Take the example of bringing together 3D printing and social
media to customise products. We are moving ever closer to people being able to print
off from Facebook a smartphone incorporating the chips, antenna and other
three-dimensional components. A feature edition of the Economist has
gone so far as to relate digital manufacturing, including 3D printing, robotics
and collaboration online, to a third industrial revolution.
Old control
Take McDonald’s, which is providing brand content to Generation Z (the
iGeneration or post-Millennials, born since 2000) users of Snapchat. Sixty per
cent of Snapchat’s users are under 25 and one-quarter are of school age.
Snapchat offers a fixed and ephemeral messaging service where photos and videos
disappear after 10 seconds, encouraging Generation Z users to creatively push
the boundaries in manipulating the McDonald’s brand.
McDonald’s is effectively empowering the Snapchat community to deliberately
transform their brand. Snapchat users edit multimedia messages provided by
McDonald’s, referred to as “snaps” consisting of a photo or short video,
overlaying it in irreverent and humorous ways.
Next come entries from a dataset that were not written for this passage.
Ltac keeps_tac := repeat keeps_step.

Lemma keeps_checkIdentifier (i : Identifier) : keeps (checkIdentifier i).
Proof. unfold checkIdentifier. keeps_tac. Qed.

Lemma keeps_checkInfixTypes (op : string) (l r : Ty) : keeps (checkInfixTypes op l r).
Proof. unfold checkInfixTypes. cbv zeta. keeps_tac. Qed.

Lemma keeps_checkField (stName : string) (stFields : gmap string Ty) (fieldName : string)
    (checkValue : TC Ty) :
  keeps checkValue -> keeps (checkField stName stFields fieldName checkValue).
Proof. intros H. unfold checkField. keeps_tac. exact H. Qed.

Lemma keeps_forM_snd (l : list (string * TC unit)) :
  Forall (fun c => keeps (snd c)) l -> keeps (forM_ snd l).
Proof.
  induction 1 as [ | c l Hc _ IH]; cbn [forM_]; [apply keeps_ret | ].
  apply keeps_bind; [exact Hc | intros _; exact IH].
Qed.

Section CheckerKeeps.

Variable host : Host.

Ltac keeps_more :=
  keeps_tac;
  try first [apply keeps_checkIdentifier | apply keeps_checkInfixTypes
            | apply keeps_checkField; keeps_tac].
For McDonald’s, letting go and losing control of its brand
to Generation Z makes sense, given its problems in attracting younger
consumers. In many ways they are embracing what ground-breaking thinkers such
as Seth Godin have identified as a move away from mass production and mass
marketing based on transactional relationships with consumers towards
permission-based relationships. These treat people with respect and involve
them with branding and product development as the best way to get their
attention in a cluttered world.
As Godin notes, when someone chooses to pay attention, they
are actually paying you with something precious. Attention becomes an important
asset for a brand, something to be valued, not wasted.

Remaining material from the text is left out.